*** Opening DATA EXTRACTS ***

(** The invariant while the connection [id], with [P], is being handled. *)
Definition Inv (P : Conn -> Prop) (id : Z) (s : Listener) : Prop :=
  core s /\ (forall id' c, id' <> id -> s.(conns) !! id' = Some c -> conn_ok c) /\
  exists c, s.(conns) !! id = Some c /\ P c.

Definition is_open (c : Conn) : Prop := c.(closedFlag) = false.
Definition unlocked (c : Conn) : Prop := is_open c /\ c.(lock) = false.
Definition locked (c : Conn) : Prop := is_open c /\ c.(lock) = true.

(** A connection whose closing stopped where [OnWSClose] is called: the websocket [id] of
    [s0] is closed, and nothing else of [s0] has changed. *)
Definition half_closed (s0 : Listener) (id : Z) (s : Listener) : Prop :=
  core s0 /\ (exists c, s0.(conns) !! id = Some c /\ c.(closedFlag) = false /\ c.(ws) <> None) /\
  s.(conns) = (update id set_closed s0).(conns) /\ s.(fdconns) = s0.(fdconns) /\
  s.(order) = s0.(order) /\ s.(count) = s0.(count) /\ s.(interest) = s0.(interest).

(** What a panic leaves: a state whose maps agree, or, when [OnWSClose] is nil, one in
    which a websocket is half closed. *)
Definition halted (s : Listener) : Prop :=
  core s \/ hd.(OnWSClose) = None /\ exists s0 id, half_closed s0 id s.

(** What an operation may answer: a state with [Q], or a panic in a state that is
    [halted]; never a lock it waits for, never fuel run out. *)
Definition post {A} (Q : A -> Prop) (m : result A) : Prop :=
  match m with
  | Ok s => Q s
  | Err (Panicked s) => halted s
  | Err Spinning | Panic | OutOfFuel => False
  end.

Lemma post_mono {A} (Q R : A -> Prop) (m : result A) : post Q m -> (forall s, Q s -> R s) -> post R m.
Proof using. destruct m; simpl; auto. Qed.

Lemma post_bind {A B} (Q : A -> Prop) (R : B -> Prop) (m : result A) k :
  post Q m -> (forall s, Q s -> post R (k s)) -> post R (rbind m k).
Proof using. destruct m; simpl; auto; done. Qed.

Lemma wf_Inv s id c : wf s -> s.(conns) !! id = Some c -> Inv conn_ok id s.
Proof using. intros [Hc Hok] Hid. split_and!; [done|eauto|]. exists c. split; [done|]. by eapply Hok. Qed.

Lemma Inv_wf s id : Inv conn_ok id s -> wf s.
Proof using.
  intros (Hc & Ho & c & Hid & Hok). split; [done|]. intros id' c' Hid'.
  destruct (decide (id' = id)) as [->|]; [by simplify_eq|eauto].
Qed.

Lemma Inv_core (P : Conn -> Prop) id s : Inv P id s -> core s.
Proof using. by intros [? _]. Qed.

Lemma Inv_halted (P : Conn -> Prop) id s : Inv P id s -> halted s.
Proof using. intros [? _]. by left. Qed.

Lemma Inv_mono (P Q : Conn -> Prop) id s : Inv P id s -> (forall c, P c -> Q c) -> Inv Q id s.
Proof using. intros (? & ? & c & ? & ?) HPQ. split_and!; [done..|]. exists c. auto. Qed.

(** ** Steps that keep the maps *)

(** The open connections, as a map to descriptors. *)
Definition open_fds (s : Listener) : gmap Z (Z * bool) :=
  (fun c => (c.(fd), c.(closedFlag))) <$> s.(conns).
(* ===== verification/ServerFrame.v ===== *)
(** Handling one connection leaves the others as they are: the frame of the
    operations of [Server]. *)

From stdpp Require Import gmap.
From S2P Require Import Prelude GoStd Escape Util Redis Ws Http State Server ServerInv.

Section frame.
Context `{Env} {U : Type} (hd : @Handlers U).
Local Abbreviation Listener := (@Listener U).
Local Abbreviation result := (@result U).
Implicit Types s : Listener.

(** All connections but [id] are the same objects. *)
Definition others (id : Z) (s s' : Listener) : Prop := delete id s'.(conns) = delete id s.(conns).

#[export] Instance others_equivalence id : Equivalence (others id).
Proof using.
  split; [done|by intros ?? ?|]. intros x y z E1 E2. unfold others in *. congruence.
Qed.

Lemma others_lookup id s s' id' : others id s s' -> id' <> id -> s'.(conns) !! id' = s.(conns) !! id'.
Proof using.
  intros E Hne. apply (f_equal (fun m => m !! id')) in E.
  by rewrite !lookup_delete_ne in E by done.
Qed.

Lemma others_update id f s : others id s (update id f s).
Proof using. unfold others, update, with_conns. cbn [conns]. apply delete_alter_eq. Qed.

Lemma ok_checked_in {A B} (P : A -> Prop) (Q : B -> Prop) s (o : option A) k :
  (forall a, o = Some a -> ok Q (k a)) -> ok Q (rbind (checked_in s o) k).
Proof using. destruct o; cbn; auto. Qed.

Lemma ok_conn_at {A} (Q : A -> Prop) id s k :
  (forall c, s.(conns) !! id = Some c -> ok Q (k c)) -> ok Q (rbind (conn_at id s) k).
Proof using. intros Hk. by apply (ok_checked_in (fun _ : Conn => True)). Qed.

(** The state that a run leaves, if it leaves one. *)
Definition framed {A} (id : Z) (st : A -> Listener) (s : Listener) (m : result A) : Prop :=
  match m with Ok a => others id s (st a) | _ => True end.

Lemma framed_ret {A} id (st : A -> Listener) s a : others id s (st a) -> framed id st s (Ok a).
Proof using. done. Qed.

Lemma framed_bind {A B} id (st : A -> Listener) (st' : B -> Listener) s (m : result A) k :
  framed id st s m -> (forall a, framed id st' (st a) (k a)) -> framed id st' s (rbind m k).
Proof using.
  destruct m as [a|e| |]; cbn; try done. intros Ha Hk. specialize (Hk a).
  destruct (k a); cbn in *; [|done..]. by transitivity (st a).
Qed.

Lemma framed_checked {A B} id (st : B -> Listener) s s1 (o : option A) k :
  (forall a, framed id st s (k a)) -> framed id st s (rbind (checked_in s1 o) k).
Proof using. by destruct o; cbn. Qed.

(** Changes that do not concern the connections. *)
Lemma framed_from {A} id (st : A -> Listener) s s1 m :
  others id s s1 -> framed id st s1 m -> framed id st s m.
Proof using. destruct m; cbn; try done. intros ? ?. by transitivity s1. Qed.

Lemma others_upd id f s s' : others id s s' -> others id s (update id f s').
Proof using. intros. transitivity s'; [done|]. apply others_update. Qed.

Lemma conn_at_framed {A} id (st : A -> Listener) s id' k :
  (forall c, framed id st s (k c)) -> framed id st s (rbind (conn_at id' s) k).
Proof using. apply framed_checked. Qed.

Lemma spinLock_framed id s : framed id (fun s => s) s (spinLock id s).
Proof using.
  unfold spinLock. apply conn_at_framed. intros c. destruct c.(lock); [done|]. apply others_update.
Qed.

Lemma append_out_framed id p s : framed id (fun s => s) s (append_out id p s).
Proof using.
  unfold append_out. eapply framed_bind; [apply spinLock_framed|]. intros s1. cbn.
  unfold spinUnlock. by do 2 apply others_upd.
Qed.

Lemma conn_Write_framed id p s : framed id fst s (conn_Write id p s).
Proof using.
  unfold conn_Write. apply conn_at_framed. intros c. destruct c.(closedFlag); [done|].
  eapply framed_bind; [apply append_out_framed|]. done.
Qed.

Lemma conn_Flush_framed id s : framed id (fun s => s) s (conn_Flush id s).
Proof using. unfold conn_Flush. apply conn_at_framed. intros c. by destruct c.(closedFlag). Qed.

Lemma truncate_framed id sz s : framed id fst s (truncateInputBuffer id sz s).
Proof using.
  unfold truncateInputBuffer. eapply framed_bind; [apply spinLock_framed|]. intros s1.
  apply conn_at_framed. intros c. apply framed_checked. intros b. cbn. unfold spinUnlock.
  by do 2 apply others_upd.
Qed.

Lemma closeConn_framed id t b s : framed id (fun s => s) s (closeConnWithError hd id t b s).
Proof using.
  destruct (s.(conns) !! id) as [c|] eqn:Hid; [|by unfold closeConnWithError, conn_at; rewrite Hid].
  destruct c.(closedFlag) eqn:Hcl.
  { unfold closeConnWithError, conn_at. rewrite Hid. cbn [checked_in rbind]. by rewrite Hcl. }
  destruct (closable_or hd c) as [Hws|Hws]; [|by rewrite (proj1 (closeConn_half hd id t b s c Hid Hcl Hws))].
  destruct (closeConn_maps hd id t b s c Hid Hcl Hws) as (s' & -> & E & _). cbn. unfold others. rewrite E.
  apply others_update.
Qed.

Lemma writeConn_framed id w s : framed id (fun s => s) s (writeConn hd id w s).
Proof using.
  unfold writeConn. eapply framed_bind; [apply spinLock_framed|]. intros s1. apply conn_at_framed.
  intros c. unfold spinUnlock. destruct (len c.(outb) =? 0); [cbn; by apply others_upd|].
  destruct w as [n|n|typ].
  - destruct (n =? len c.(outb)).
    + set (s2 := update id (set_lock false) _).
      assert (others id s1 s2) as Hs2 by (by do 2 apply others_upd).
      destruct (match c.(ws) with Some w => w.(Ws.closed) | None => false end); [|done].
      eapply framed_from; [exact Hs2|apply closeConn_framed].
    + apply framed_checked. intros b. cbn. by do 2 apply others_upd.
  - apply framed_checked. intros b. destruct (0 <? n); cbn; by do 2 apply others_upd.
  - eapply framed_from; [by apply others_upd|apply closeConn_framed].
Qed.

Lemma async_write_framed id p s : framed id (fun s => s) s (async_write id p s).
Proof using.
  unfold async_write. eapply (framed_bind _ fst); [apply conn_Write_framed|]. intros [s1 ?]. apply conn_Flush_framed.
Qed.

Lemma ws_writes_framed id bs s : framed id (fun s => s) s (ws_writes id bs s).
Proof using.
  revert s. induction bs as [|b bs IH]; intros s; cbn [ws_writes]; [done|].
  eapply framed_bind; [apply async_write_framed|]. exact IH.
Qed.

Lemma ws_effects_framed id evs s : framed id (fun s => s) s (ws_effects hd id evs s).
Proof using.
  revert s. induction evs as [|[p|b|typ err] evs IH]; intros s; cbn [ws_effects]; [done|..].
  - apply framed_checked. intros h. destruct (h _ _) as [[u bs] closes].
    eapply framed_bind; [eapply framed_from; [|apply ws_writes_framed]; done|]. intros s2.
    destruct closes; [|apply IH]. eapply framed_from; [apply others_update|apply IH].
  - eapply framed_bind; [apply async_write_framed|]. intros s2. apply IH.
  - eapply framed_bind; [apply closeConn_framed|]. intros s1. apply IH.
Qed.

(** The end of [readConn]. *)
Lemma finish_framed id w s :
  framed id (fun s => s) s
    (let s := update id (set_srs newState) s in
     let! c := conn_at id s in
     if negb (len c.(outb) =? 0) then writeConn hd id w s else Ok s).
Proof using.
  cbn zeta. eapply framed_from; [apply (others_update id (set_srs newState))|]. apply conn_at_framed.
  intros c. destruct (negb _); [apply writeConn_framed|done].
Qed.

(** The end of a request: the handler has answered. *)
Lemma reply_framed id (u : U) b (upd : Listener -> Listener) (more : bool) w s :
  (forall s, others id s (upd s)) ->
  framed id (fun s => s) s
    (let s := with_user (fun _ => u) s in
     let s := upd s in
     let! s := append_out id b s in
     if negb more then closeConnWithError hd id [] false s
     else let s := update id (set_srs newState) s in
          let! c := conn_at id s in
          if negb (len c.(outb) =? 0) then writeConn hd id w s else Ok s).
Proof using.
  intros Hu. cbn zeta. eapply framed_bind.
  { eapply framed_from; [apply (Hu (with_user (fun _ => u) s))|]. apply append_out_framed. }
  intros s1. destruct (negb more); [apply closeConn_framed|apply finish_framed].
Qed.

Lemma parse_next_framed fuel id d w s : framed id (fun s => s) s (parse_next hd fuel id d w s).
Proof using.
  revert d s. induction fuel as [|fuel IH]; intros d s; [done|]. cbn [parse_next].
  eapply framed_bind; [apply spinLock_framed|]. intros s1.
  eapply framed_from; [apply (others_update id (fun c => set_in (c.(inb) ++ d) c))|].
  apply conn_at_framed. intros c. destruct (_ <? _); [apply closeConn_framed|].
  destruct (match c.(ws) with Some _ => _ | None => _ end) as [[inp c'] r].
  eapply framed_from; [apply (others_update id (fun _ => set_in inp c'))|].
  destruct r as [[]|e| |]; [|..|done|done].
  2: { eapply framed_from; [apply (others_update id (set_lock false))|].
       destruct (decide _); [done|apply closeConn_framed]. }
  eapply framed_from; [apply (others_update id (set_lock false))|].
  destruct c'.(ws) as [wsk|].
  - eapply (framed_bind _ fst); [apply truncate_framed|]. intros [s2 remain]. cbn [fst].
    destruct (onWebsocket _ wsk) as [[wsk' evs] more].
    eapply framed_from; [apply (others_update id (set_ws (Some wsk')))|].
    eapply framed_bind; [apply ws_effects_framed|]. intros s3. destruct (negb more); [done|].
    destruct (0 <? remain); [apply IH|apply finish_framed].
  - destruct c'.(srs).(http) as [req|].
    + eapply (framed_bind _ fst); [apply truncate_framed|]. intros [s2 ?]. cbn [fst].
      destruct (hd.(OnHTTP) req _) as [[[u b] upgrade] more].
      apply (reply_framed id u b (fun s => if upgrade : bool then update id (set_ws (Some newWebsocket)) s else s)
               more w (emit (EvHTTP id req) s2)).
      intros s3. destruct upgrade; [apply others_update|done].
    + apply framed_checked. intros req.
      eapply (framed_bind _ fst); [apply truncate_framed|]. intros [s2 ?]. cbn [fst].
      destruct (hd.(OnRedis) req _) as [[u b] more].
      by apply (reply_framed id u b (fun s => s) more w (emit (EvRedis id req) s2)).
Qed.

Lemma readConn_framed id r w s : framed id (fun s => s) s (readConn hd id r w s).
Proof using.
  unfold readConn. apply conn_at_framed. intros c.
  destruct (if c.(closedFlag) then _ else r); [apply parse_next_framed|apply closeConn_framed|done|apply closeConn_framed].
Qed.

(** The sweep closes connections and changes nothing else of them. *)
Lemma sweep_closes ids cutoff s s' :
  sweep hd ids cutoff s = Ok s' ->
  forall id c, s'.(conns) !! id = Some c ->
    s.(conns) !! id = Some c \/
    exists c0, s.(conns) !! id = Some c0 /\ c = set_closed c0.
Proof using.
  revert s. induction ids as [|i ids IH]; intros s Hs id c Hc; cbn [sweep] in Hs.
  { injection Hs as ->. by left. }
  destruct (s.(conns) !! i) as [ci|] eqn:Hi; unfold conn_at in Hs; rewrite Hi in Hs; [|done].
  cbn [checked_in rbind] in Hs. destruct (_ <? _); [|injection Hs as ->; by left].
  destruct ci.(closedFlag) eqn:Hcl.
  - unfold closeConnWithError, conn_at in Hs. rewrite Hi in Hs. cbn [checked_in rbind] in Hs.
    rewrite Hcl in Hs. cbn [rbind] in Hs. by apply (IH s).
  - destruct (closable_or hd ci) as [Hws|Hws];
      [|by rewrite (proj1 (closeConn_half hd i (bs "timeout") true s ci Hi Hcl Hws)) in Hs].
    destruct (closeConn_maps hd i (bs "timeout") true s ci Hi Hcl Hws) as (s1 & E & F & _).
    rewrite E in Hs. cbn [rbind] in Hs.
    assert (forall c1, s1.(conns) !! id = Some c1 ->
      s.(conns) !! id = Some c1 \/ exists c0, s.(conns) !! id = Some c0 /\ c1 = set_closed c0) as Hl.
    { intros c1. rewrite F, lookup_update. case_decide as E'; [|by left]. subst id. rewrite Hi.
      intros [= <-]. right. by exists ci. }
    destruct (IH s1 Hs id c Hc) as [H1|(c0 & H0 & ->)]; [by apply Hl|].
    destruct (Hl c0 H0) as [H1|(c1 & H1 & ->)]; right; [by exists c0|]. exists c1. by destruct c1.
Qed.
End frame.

*** Closing DATA EXTRACTS ***

HOW TO COMPLETE THIS TASK:
From the entries above, return exactly the line containing "destruct (0 <? remain);", the line containing "assert (forall c1, s1.(conns)", and all lines between, and nothing else.

PROBLEM SOLUTION:
    destruct (0 <? remain); [apply IH|apply finish_framed].
  - destruct c'.(srs).(http) as [req|].
    + eapply (framed_bind _ fst); [apply truncate_framed|]. intros [s2 ?]. cbn [fst].
      destruct (hd.(OnHTTP) req _) as [[[u b] upgrade] more].
      apply (reply_framed id u b (fun s => if upgrade : bool then update id (set_ws (Some newWebsocket)) s else s)
               more w (emit (EvHTTP id req) s2)).
      intros s3. destruct upgrade; [apply others_update|done].
    + apply framed_checked. intros req.
      eapply (framed_bind _ fst); [apply truncate_framed|]. intros [s2 ?]. cbn [fst].
      destruct (hd.(OnRedis) req _) as [[u b] more].
      by apply (reply_framed id u b (fun s => s) more w (emit (EvRedis id req) s2)).
Qed.

Lemma readConn_framed id r w s : framed id (fun s => s) s (readConn hd id r w s).
Proof using.
  unfold readConn. apply conn_at_framed. intros c.
  destruct (if c.(closedFlag) then _ else r); [apply parse_next_framed|apply closeConn_framed|done|apply closeConn_framed].
Qed.

(** The sweep closes connections and changes nothing else of them. *)
Lemma sweep_closes ids cutoff s s' :
  sweep hd ids cutoff s = Ok s' ->
  forall id c, s'.(conns) !! id = Some c ->
    s.(conns) !! id = Some c \/
    exists c0, s.(conns) !! id = Some c0 /\ c = set_closed c0.
Proof using.
  revert s. induction ids as [|i ids IH]; intros s Hs id c Hc; cbn [sweep] in Hs.
  { injection Hs as ->. by left. }
  destruct (s.(conns) !! i) as [ci|] eqn:Hi; unfold conn_at in Hs; rewrite Hi in Hs; [|done].
  cbn [checked_in rbind] in Hs. destruct (_ <? _); [|injection Hs as ->; by left].
  destruct ci.(closedFlag) eqn:Hcl.
  - unfold closeConnWithError, conn_at in Hs. rewrite Hi in Hs. cbn [checked_in rbind] in Hs.
    rewrite Hcl in Hs. cbn [rbind] in Hs. by apply (IH s).
  - destruct (closable_or hd ci) as [Hws|Hws];
      [|by rewrite (proj1 (closeConn_half hd i (bs "timeout") true s ci Hi Hcl Hws)) in Hs].
    destruct (closeConn_maps hd i (bs "timeout") true s ci Hi Hcl Hws) as (s1 & E & F & _).
    rewrite E in Hs. cbn [rbind] in Hs.
    assert (forall c1, s1.(conns) !! id = Some c1 ->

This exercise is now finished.